As I started thinking about your most interesting post, Vincent (if I may), I realized that I wanted to say more than could be conveniently crammed into a comment. So I posted a little essay over at my blog, New Savanna. First I discuss an essay by Stephen Greenblatt, “Psychoanalysis and Renaissance Culture.” After that, two early modern texts from English literature (Pantosto and the Winter's Tale) and, at the end, robots in the Japan of Osamu Tezuka.

Beyond that I note that, when we compare texts with one another, we treat them as contexts for one another--a kind of context degree zero. That is obviously standard procedure and has been since the origins of dirt and of sliced bread. Comparing texts from the same time and place (as I do in my post) establishes one kind of intertextual context. Comparing texts from different times and places gives a different kind of context. Whatever you do, however, the "raw" results of comparative analysis and description is relatively immune from effects having to do with their world vs. ours as it depends only on what's in the texts. It's when you start trying to account for what emerges in the comparison that you have to worry about broader contextual issues.

Alexander Key's picture

Hello Vincent! These things have to be confronted - and I have not been doing so enough I don't think: I just wrote an Arcade post from the basic position that in fields where the work hasn't been done the facts have to be presented. There is a lot of assumption right there - but the dynamic I was discussing is a relevant one - both to your post and to Bill Benzon's response: I quite enjoyed, in a funny way, reading the book I reviewed - the command of the tradition that produced it is so rare (now!) that it becomes an interesting if recondite phenomenon in itself. To back up: this was a book written in 2010 about a scholar who died in 994 - written in the style of the, maybe, 1200s. I am exaggerating a bit, but you get the idea. It is not what scholarship should be doing, in my opinion (and in the opinion of most people on Arcade I would guess), but is it preferable to scholarship that has the theoretical framework but no philological roots? Given the painful choice between unfounded but cogent theorizing and uncritical but well-read reiteration - which would one choose? I might go for the latter. And I am going to read (!) your call "renew and expand philology's focus on codicology" in your comment as meaning that you would rather have both - but can't see a way forward without the sort of connection to a text (never mind a time or a place) that manuscript work involves?
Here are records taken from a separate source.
(* ===== verification/LabTheorems.v ===== *)
(** * What the reports of the longer scripts may claim

    The scripts of Upgrade, LiveCompaction and Faults say passed only with the
    whole list of the checks they record, in order. *)

From Stdlib Require Import QArith.
From S2P Require Import Prelude PyStr PyFloat Objects Json Vector Text Parameters Results Net Client Dict Host Script Service ServiceChecks Evidence Snapshots Recovery Returns Resource Capacity Lab Upgrade SnapshotProxy LiveCompaction Faults.
#[local] Open Scope Z_scope.

(** ** Steps that leave entries of a report alone *)

Section Leaves.
Context {W : Type} `{Probes W} (keys : list string).
Abbreviation St := (report * (Voters * W))%type.

Definition leaves {A} (m : Sc report A) : Prop :=
  forall s : St, wp m (fun _ s' => forall k, k ∈ keys -> rget k s'.1 = rget k s.1) s.

Lemma leaves_bind {A B} (m : Sc report A) (f : A -> Sc report B) : leaves m -> (forall a, leaves (f a)) -> leaves (bind m f).
Proof.
  intros Hm Hf s. apply wp_bind. eapply wp_mono; [apply Hm|]. intros [a|e|] s1 H1; [|done..].
  eapply wp_mono; [apply Hf|]. intros r s2 H2 k Hk. by rewrite H2, H1.
Qed.
Lemma leaves_host {A} (m : V A) : leaves (v m).
Proof. intros s. by apply wp_host_step. Qed.
Lemma leaves_ret {A} (a : A) : leaves (ret a).
Proof. intros s. by apply wp_ret. Qed.
Lemma leaves_throw {A} (e : exn) : leaves (throw e : Sc report A).
Proof. intros s. by apply wp_throw. Qed.
Lemma leaves_reported : leaves (reported : Sc report report).
Proof. intros s. by apply wp_gets. Qed.
Lemma leaves_amend f : (forall r k, k ∈ keys -> rget k (f r) = rget k r) -> leaves (amend f : Sc report unit).
Proof. intros Hf s. apply wp_amend. apply Hf. Qed.
Lemma leaves_note kvs :
  forallb (fun k => forallb (fun '(k', _) => negb (pyeqb (py k') (py k))) kvs) keys = true -> leaves (amend (rupdate kvs) : Sc report unit).
Proof.
  intros Hk. apply leaves_amend. intros r k Hin. apply rget_rupdate_other. rewrite forallb_forall in Hk. apply Hk. by apply list_elem_of_In.
Qed.
Lemma leaves_finally {A} (m : Sc report A) f : leaves m -> leaves f -> leaves (try_finally m f).
Proof.
  intros Hm Hf s. apply wp_try_finally. eapply wp_mono; [apply Hm|]. intros r s1 H1.
  destruct r; [| |done]; (eapply wp_mono; [apply Hf|]); intros [?|?|] s2 H2 k Hk; by rewrite H2, H1.
Qed.
Lemma leaves_except {A} (m : Sc report A) h : leaves m -> (forall e k, h e = Some k -> leaves k) -> leaves (try_except m h).
Proof.
  intros Hm Hh s. apply wp_try_except. eapply wp_mono; [apply Hm|]. intros [a|e|] s1 H1; [done| |done].
  destruct (h e) as [k|] eqn:E; [|done]. eapply wp_mono; [by apply (Hh e)|]. intros r s2 H2 k' Hk. by rewrite H2, H1.
Qed.
Lemma leaves_for_do {A} (l : list A) (body : A -> Sc report unit) : (forall x, leaves (body x)) -> leaves (for_do l body).
Proof. intros Hb. induction l as [|x l IH]; cbn [for_do]; [apply leaves_ret|apply leaves_bind; [apply Hb|intros _; exact IH]]. Qed.
End Leaves.

Ltac leaves_auto :=
  repeat lazymatch goal with
  | |- leaves _ (bind _ _) => apply leaves_bind; [|intros ?]
  | |- leaves _ (v _) => apply leaves_host
  | |- leaves _ (ret _) => apply leaves_ret
  | |- leaves _ (throw _) => apply leaves_throw
  | |- leaves _ reported => apply leaves_reported
  | |- leaves _ (amend (rupdate _)) => by apply leaves_note
  | |- leaves _ (match ?x with _ => _ end) => destruct x
  end.
(* ===== verification/Hosts.v ===== *)
(** * Three hosts: tools/check_network_hosts.py, check_saved_recovery.py and
    audit_recovery.py

    [RemoteCluster] is Cluster with its voters on three hosts: it provisions
    them over ssh and rsync and starts and stops them through a supervisor sent
    as a Python program in a shell command, while SQL goes directly over TLS.
    The checks of ServiceChecks run against it; then a stopped data set can be
    replayed in isolation and its replicas audited.  What the remote shell and
    Python read of the commands is in Quote. *)

From Stdlib Require Import QArith.
From S2P Require Import Prelude PyStr PyFloat Objects Json JsonProofs Bytes Vector Text Parameters Results Quote Net Client Transport Dict Host Script Service ServiceChecks Evidence Snapshots Recovery HistoryCampaign Returns Resource Capacity Lab LabTheorems.
#[local] Open Scope Z_scope.

Class Hosts (W : Type) := {
  hs_lab :: Lab W;
  (** [str.isprintable] beyond ASCII; [repr] of a pending write;
      [strftime('%Y%m%dT%H%M%SZ')] of the time *)
  hs_printable : Z -> bool;
  hs_repr_pending : option PendingWrite -> pystr;
  hs_stamp : W -> pystr * W
}.

Definition SSH : list pystr := py <$> ["ssh"; "-o"; "BatchMode=yes"; "-o"; "ConnectTimeout=10"]%string.
(** [s.encode()] *)
Definition encoded (s : pystr) : pyres (list Z) :=
  match utf8_encode s with Some b => Ok b | None => Raise (ValueError "UnicodeEncodeError") end.
Definition line (s : pystr) : pystr := s ++ [10].

(** The last element of [report[k]], a list of dictionaries, changed. *)
Definition on_last (k : string) (f : report -> report) (r : report) : report :=
  match rget k r with
  | Some (Arr l) => match last l with Some (Obj d) => dset (py k) (Arr (take (length l - 1) l ++ [Obj (f d)])) r | _ => r end
  | _ => r
  end.

Section Remote.
Context {W : Type} `{Hosts W} (fuel : nat) (hosts : list pystr) (remote_root : pystr).
Abbreviation K := (Sc (W := Voters * W) report).
Abbreviation VM := (V (W := W)).
Definition remote (name : pystr) : pystr := join_path remote_root name.
Definition str_ (s : pystr) : pystr := repr_str hs_printable s.
Definition host_of (node : Z) : pyres pystr := list_index hosts (node - 1).

(** ** RemoteCluster.__init__ *)

(** [host.split('@')[-1]] *)
Definition address_of (host : pystr) : pystr := default [] (last (split_char 64 host)).
Definition remote_members : list Member :=
  imap (fun i host => mkMember (Z.of_nat i + 1) (address_of host ++ py ":27601") (fstr [L "node"; D (Z.of_nat i + 1); L ".sqlodin.test"])) hosts.
Definition remote_config (m : Member) : pyval :=
  let node := m_id m in
  PDict (mkdict [("storage_format", PInt 5); ("maintenance", PStr (py "auto")); ("cluster", PStr (py "network-qualification")); ("node", PInt node);
    ("listen", PStr (m_address m)); ("data", PStr (remote (py "data"))); ("certificate", PStr (remote (fstr [L "node"; D node; L ".pem"])));
    ("key", PStr (remote (fstr [L "node"; D node; L ".key"]))); ("ca", PStr (remote (py "ca.pem"))); ("members", PList (member_value <$> remote_members));
    ("clients", PList [PStr (py "node-2.test.sqlodin")])]%string).
Definition mkdir_command : pystr :=
  py "mkdir -m 700 -p " ++ shell_quote (path_parent remote_root) ++ py " && mkdir -m 700 " ++ shell_quote remote_root
  ++ py " && mkdir -m 700 " ++ shell_quote (remote (py "data")).
Definition provision (root binary : pystr) (m : Member) (host : pystr) : Hm (W := W) unit :=
  let node := m_id m in
  let named ext := join_path root (fstr [L "node"; D node; L ext]) in
  let! text := lift (dumps spaced (remote_config m)) in
  do! io_res (h_write_text (named ".json"%string) text);;
  let! _ := run_checked (SSH ++ [host; mkdir_command]) [] (Some 20%Q) in
  let! _ := run_checked ([py "rsync"; py "-az"; binary; named ".json"%string; join_path root (py "ca.pem"); named ".pem"%string; named ".key"%string]
                         ++ [host ++ py ":" ++ remote_root ++ py "/"]) [] (Some 30%Q) in
  ret tt.
Definition RemoteCluster_new (root binary openssl : pystr) : Hm (W := W) Voters :=
  do! generate openssl root;;
  do! for_do (zip remote_members hosts) (fun '(m, host) => provision root binary m host);;
  ret (mkVoters root binary remote_members [] [] (py "network-qualification")).

(** ** start and stop *)

Definition remote_argv (c : Voters) (node : Z) (create : bool) : list pystr :=
  [remote (path_name (n_binary c)); py "serve"; remote (fstr [L "node"; D node; L ".json"])] ++ if create then [py "--create"] else [].
(** The supervisor: it owns only this child, writes its PID, and reaps it. *)
Definition start_script (argv : list pystr) (pidfile : pystr) : pystr :=
  line (py "import pathlib,subprocess") ++ line (py "p=subprocess.Popen(" ++ repr_list hs_printable argv ++ py ")")
  ++ line (py "pathlib.Path(" ++ str_ pidfile ++ py ").write_text(str(p.pid))")
  ++ line (py "try:") ++ line (py " p.wait(timeout=300)") ++ line (py "finally:") ++ line (py " if p.poll() is None: p.kill()") ++ line (py " p.wait()").
Definition python_command (script : pystr) : pystr := py "python3 -c " ++ shell_quote script.

(** [with socket.create_connection((address, int(port)), timeout=1): return] *)
Definition accepts (address : pystr) (port : Z) : VM bool :=
  try_except (let! sock := base (io_res (l_socket address port 1)) in do! base (io_do (l_close_socket sock));; ret true)
    (fun e => if isinstance e COSError then Some (do! base (io_do (sleep (5 # 100)));; ret false) else None).
Definition split_address (m : Member) : pyres (pystr * Z) :=
  match rsplit_colon (m_address m) with
  | Some (address, port) => let? port := int_of_text port in Ok (address, port)
  | None => Raise (ValueError "not enough values to unpack")
  end.
Definition await_listener (node process : Z) (address : pystr) (port : Z) (deadline : Q) : VM unit :=
  while_loop fuel (fun _ : unit =>
    let! now := base (io monotonic) in
    if Qle_bool deadline now then throw (TimeoutError "Node {node} did not open its listener within 60 seconds")
    else
      let! code := base (io (v_poll process)) in
      do! lift (guard (negb (bool_decide (code = None))) (AssertionError "the voter's log"));;
      let! up := accepts address port in
      if (up : bool) then ret (inr tt) else ret (inl tt)) tt.
Definition remote_start (node : Z) (create : bool) : VM unit :=
  let! host := lift (host_of node) in
  let! c := cluster in
  let script := start_script (remote_argv c node create) (remote (py "server.pid")) in
  let! process := base (io_res (v_spawn (SSH ++ [host; python_command script]) (node_file c node ".log"))) in
  do! with_cluster (fun c => set_processes (dset node process (n_processes c)) c);;
  let! now := base (io monotonic) in
  let! m := lift (list_index (n_members c) (node - 1)) in
  let! target := lift (split_address m) in
  await_listener node process target.1 target.2 (now + 60)%Q.

Definition q34 : pystr := [34].
Definition stop_script (pidfile : pystr) (executable : list Z) : pystr :=
  line (py "import pathlib,os,signal") ++ line (py "pid=int(pathlib.Path(" ++ str_ pidfile ++ py ").read_text())")
  ++ line (py "p=pathlib.Path(f" ++ q34 ++ py "/proc/{pid}/cmdline" ++ q34 ++ py ")")
  ++ line (py "if p.exists() and p.read_bytes().split(b" ++ q34 ++ py "\x00" ++ q34 ++ py ")[0]==" ++ repr_bytes executable ++ py ":")
  ++ line (py " os.kill(pid,signal.SIGKILL)").
Definition remote_stop (node : Z) : VM unit :=
  let! c := cluster in
  let! process := lift (process_of c node) in
  let! code := base (io (v_poll process)) in
  if negb (bool_decide (code = None)) then ret tt
  else
    let! host := lift (host_of node) in
    let! executable := lift (encoded (remote (path_name (n_binary c)))) in
    let script := stop_script (remote (py "server.pid")) executable in
    let! _ := base (run_checked (SSH ++ [host; python_command script]) [] (Some 15%Q)) in
    let! _ := base (io_res (v_wait process 15)) in
    ret tt.
Definition remote_control : Control (W := W) := mkControl remote_start remote_stop.
(** Steps down to the first noted name. *)
Ltac notes_auto :=
  cbv zeta;
  repeat lazymatch goal with
  | |- notes _ (bind (pass ?n) _) => apply (notes_bind (pass n) _ [n] _ (notes_pass n)); intros ?
  | |- notes _ (pass ?n) => apply notes_pass
  | |- notes _ (bind _ _) => apply notes_then; [|intros ?]
  | |- notes [] (c_ _) => apply notes_host
  | |- notes [] (shell _ _ _ _ _) => apply notes_host
  | |- notes [] (on_host _) => apply notes_host
  | |- notes [] (lift _) => apply notes_lift
  | |- notes [] (check_that _) => apply notes_lift
  | |- notes [] (ret _) => apply notes_ret
  end.

(** The checks of check_cli.py, in order. *)
Definition LOCAL_CHECKS : list string :=
  ["local_sql_rows_fts_vector"; "local_backup_dump_csv_import"; "local_sql_failure_hint_exit"; "redirected_diagnostics_plain"; "terminal_color_and_no_color"].
Definition CLUSTER_CHECKS : list string := ["cluster_create_write_read_json"; "cluster_catalog_status_quorum_health"; "reconnect_another_master_same_identity"].
Definition TRANSACTION_CHECKS : list string :=
  ["transaction_preview_savepoint_commit"; "transaction_rollback"; "exit_discards_uncommitted_preview"; "failed_transaction_requires_rollback"].
Definition VALUE_CHECKS : list string :=
  ["typed_parameter_literal_escaping"; "real_parameter_type_preserved"; "multiline_trigger_and_semicolon_in_string"; "csv_headers_and_rows"; "json_int64_null_blob_types"].
Definition BATCH_CHECKS : list string :=
  ["closed_output_pipe_nonzero_exit"; "read_script_once_output"; "batch_bail_nonzero_exit"; "unknown_dot_command_correction"; "oversized_input_tail_never_executed"].
Definition PROCESS_CHECKS : list string :=
  ["exclusive_client_state_lock"; "interactive_edit_history_completion_cancel"; "transaction_conflict_never_publishes"; "lost_write_reply_cross_master_retry_once";
   "replaced_certificate_cannot_replay_pending_identity"; "shell_writes_survive_all_voter_restart"].
Definition CLI_CHECKS : list string := LOCAL_CHECKS ++ CLUSTER_CHECKS ++ TRANSACTION_CHECKS ++ VALUE_CHECKS ++ BATCH_CHECKS ++ PROCESS_CHECKS.

Section CliSound.
Context {W : Type} `{Cli W} (fuel : nat) (binary root config : pystr).

Lemma notes_cli text code options : notes [] (cli (W := W) binary root config text code options).
Proof. apply notes_host. Qed.
Lemma notes_answers text answer : notes [] (cli_answers (W := W) binary root config text answer).
Proof. unfold cli_answers, cli. notes_auto. Qed.
Lemma notes_json text value : notes [] (cli_json (W := W) binary root config text value).
Proof. unfold cli_json, cli. notes_auto. Qed.

Ltac notes_checks := notes_auto; try first [apply notes_cli | apply notes_answers | apply notes_json].
Lemma notes_local : notes LOCAL_CHECKS (local_checks (W := W) fuel binary root).
Proof. unfold local_checks, LOCAL_CHECKS. repeat notes_checks. Qed.
Lemma notes_cluster : notes CLUSTER_CHECKS (cluster_checks (W := W) binary root config).
Proof. unfold cluster_checks, CLUSTER_CHECKS. repeat notes_checks. Qed.
Lemma notes_transaction : notes TRANSACTION_CHECKS (transaction_checks (W := W) binary root config).
Proof. unfold transaction_checks, TRANSACTION_CHECKS. repeat notes_checks. Qed.
Lemma notes_value : notes VALUE_CHECKS (value_checks (W := W) binary root config).
Proof. unfold value_checks, VALUE_CHECKS. repeat notes_checks. Qed.
Lemma notes_batch : notes BATCH_CHECKS (batch_checks (W := W) binary root config).
Proof. unfold batch_checks, BATCH_CHECKS. repeat notes_checks. Qed.
Lemma notes_process address identity : notes PROCESS_CHECKS (process_checks (W := W) fuel binary root config address identity).
Proof. unfold process_checks, PROCESS_CHECKS. repeat notes_checks. Qed.
End CliSound.

(** check_cli.py writes its report when all its checks passed, each noted once
    and in order, and never otherwise reports success. *)
Theorem check_cli_sound {W} `{Cli W} (fuel : nat) (args : CliCheckArgs) (s : list pystr * (Voters * W)) :
  wp (check_cli fuel args)
     (fun r s' => r = Ok tt -> s'.1 = s.1 ++ (py <$> CLI_CHECKS) /\ exists utc binary server, written (cc_output args) (cli_report s'.1 utc binary server) s'.2.2) s.
Proof.
  assert (Hbody : forall binary root, notes CLI_CHECKS (cli_body fuel args binary root)).
  { intros binary root. unfold cli_body, CLI_CHECKS. apply notes_bind; [apply notes_local|intros _]. do 4 (apply notes_then; [apply notes_host|intros ?]).
    apply notes_finally. unfold connected. do 3 (apply notes_then; [apply notes_host|intros ?]). apply notes_then; [apply notes_lift|intros first].
    cbv zeta. apply notes_then; [apply notes_host|intros _].
    apply notes_bind; [apply notes_cluster|intros _]. apply notes_bind; [apply notes_transaction|intros _]. apply notes_bind; [apply notes_value|intros _].
    apply notes_bind; [apply notes_batch|intros _]. apply notes_process. }
  unfold check_cli. apply wp_bind, wp_host_step. intros [binary|e|] w; [|done..]. apply wp_bind, wp_host_step. intros [root|e|] w1; [|done..]. cbn [fst].
  apply wp_bind. eapply wp_mono; [apply (notes_finally _ _ CLI_CHECKS), Hbody|]. intros [[]|e|] s1 H1; [|done..]. specialize (H1 tt eq_refl). cbn [fst] in H1.
  apply wp_bind, wp_host_step. intros [[]|e|] w2; [|done..]. apply wp_bind, wp_gets. cbn [fst].
  apply wp_bind, wp_host_step. intros [utc|e|] w3; [|done..]. apply wp_bind, wp_host_step. intros [shell|e|] w4; [|done..]. apply wp_bind, wp_host_step. intros [server|e|] w5; [|done..].
  apply wp_on_host, wp_intro. cbn [fst snd]. intros r [c w6] Hw _. split; [exact H1|]. exists utc, shell, server.
  unfold os_, base, io_res in Hw. cbn [snd fst] in Hw. exists w5.2. destruct (h_write_json _ _ w5.2) as [r' w']. by injection Hw as <- <- <-.
Qed.

(** ** What the proxy reads *)

Section ProxyFrames.
Context {W : Type} `{Cli W}.
(** [recv(n)] answers with at most [n] bytes, or raises. *)
Hypothesis (Hrecv : forall sock n (w : W), match (cl_recv sock n w).1 with Ok part => zlen part <= n /\ Forall is_byte part | OutOfFuel => False | Raise _ => True end).
Definition reads (count : Z) (r : res exn (list Z)) : Prop := match r with Ok d => zlen d = count /\ Forall is_byte d | OutOfFuel => False | Raise _ => True end.
(** C37: check_mtls.py leaves no probe running, however its cases end; and when
    they all return, they are the fifteen cases in order, each of which passes
    only if it shows what it must: acceptance of the right peer by both ends, or
    refusal by both. *)
Theorem mtls_cases {W} `{PairingLaws W} binary directory (w : W) :
  wp (run_cases binary directory)
     (fun r w' => (r = OutOfFuel \/ probes w' ⊆ probes w) /\
        (forall cases, r = Ok cases -> ck_name <$> cases = case_names /\ Forall (fun c => ck_passed c = true -> shows c) cases)) w.
Proof.
  apply wp_and; [|apply run_cases_returns]. unfold run_cases.
  assert (Hk : forall A (m : Hm (W := W) A) (w1 : W), wp m (fun r w' => r = OutOfFuel \/ probes w' ⊆ probes w1) w1 -> probes w1 ⊆ probes w ->
    forall (f : A -> list Checked), wp (let! x := m in ret (f x)) (fun r w' => match r with OutOfFuel => True | _ => probes w' ⊆ probes w end) w1).
  { intros A m w1 Hm H1 f. apply wp_bind. eapply wp_mono; [exact Hm|]. intros [x|e|] w' [Hr|Hr]; try done; [apply wp_ret|]; by transitivity (probes w1). }
  assert (Hout : forall (r : res exn (list Checked)) (w' : W), match r with OutOfFuel => True | _ => probes w' ⊆ probes w end -> r = OutOfFuel \/ probes w' ⊆ probes w).
  { intros [?|?|] w' Hr; [by right|by right|by left]. }
  apply wp_bind. eapply (wp_for_each (fun _ w' => probes w' ⊆ probes w)); [done| |].
  - intros [[name options] accepted] cases w1 _ H1. eapply wp_mono; [apply Hk; [|exact H1]|].
    + eapply wp_mono; [apply native_pair_spec|]. by intros r w' [Hr _].
    + intros [x|e|] w' Hr; [done|by right|by left].
  - intros cases w1 H1. eapply (wp_for_each (fun _ w' => probes w' ⊆ probes w)); [done| |by right].
    intros mode acc w2 _ H2. eapply wp_mono; [apply Hk; [apply python_peer_spec|exact H2]|].
    intros [x|e|] w' Hr; [done|by right|by left].
Qed.

Module MtlsDemo.
(** Probes that exit with 1 when they are asked for their output; the world is
    the next process number and the probes running. *)
Definition World : Type := Z * list Z.
#[local] Instance demo_host : Host World := quiet_host (fun w => (0%Q, w)) (fun _ w => w) (fun _ => None) true.
#[local] Instance demo_env : Env World := {
  monotonic w := (0%Q, w); sleep _ w := w; token_hex16 w := ([], w); exchange _ _ _ w := (Raise (ConnectionError []), w); tclose w := w
}.
#[local] Instance demo_service : Service World := {
  v_host := demo_host; v_env := demo_env; v_spawn _ _ w := (Ok 1, w); v_poll _ w := (None, w); v_kill _ w := w;
  v_terminate _ w := w; v_wait _ _ w := (Ok 0, w); v_port w := (Ok 1, w); v_chmod _ _ w := w; v_seed _ w := w;
  v_random w := (0%Q, w); v_randrange _ w := (0, w)
}.
Definition ended (pid : Z) (w : World) : World := (w.1, filter (fun p => p <> pid) w.2).
#[local] Instance demo_pairing : Pairing World := {
  u_service := demo_service; u_socketpair w := (Ok (3, 4), w); u_setblocking _ _ w := w; u_settimeout _ _ w := w; u_close _ w := w;
  u_sendall _ _ w := (Ok tt, w); u_shutdown _ w := (Ok tt, w); u_recv _ _ w := (Ok [], w); u_fileno s := s;
  u_spawn _ _ w := (Ok w.1, (w.1 + 1, w.1 :: w.2)); u_communicate pid _ w := (Ok (1, [], []), ended pid w);
  u_poll pid w := (if bool_decide (pid ∈ w.2) then None else Some 1, w); u_kill := ended; u_wait pid _ w := (Ok 1, w);
  u_load_verify _ w := (Ok tt, w); u_load_chain _ _ w := (Ok tt, w); u_wrap s _ _ w := (Ok s, w); u_openssl_version := py "OpenSSL"
}.
Lemma ended_subset pid w : (ended pid w).2 ⊆ w.2.
Proof. intros p Hp. cbn in Hp. by apply list_elem_of_filter in Hp as [_ ?]. Qed.
#[local] Instance demo_laws : PairingLaws World.
Proof.
  refine {| probes := snd |}.
  - intros argv fd w r w' [= <- <-]. done.
  - intros pid w. split; [done|]. intros code. cbn. case_bool_decide; done.
  - intros pid w. split; [apply ended_subset|]. cbn. rewrite list_elem_of_filter. by intros [? _].
  - intros pid t w. split; [done|]. intros _. by exists 1.
  - split_and!; done.
  - split_and!; done.
  - split; [intros pid t w; apply ended_subset|done].
Defined.

(** Four of the five modes refuse as they must; nothing is left running. *)
Lemma mtls_cases_witness :
  (let '(r, w) := run_cases (W := World) (py "probe") (py "/tmp") (1, []) in
   match r with Ok cases => ck_passed <$> cases | _ => [] end = (false :: replicate 9 true) ++ [false; true; true; true; true] /\ w.2 = []) /\
  wp (run_cases (W := World) (py "probe") (py "/tmp"))
     (fun r w' => (r = OutOfFuel \/ probes w' ⊆ []) /\
        (forall cases, r = Ok cases -> ck_name <$> cases = case_names /\ Forall (fun c => ck_passed c = true -> shows c) cases)) (1, []).
Proof. split; [vm_compute; split; reflexivity|]. exact (mtls_cases (py "probe") (py "/tmp") (1, [])). Defined.
End MtlsDemo.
Vincent Barletta's picture

Alexander! I guess my suggestion was that it doesn't have to be a matter of either/or, and that a focus on contextualization (as process) might be a way forward. But to answer your question, I do feel pretty strongly -- at least for my own work -- that building our theories and readings of literature out from an analysis of manuscripts and early print editions is crucial. Whether or not there are marginal commentaries and the like that speak directly to modes of readership/authorship and the ways in which people made use of these books (and the texts they contain) to act and think in the world, these objects simply contain too much data for us to ignore them. Parchment or paper? Cheap paper or not? Watermarks? Illuminations? Bound with which other texts (in the case of miscellanies)? Originally part of what sort of library? How many scribes? What sorts of hands? The list of questions is very long, but asking them as part of a broader concern with literary practice (rather than simply "meaning") inevitably leads us, I believe, to a richer and more rigorous account of what we mean by literature. And yes, I agree with you that we need to worry and sweat over certain philological and linguistic facts even as we test out broader theoretical frames for our bigger ideas and hypotheses. The "New Philology" of the 1990s seemed to suggest all this, but then the theories from which it drew (largely Poststructuralist) weren't necessarily productive ones for the materials under analysis. And then calling any approach "new" always seems to be a risky thing.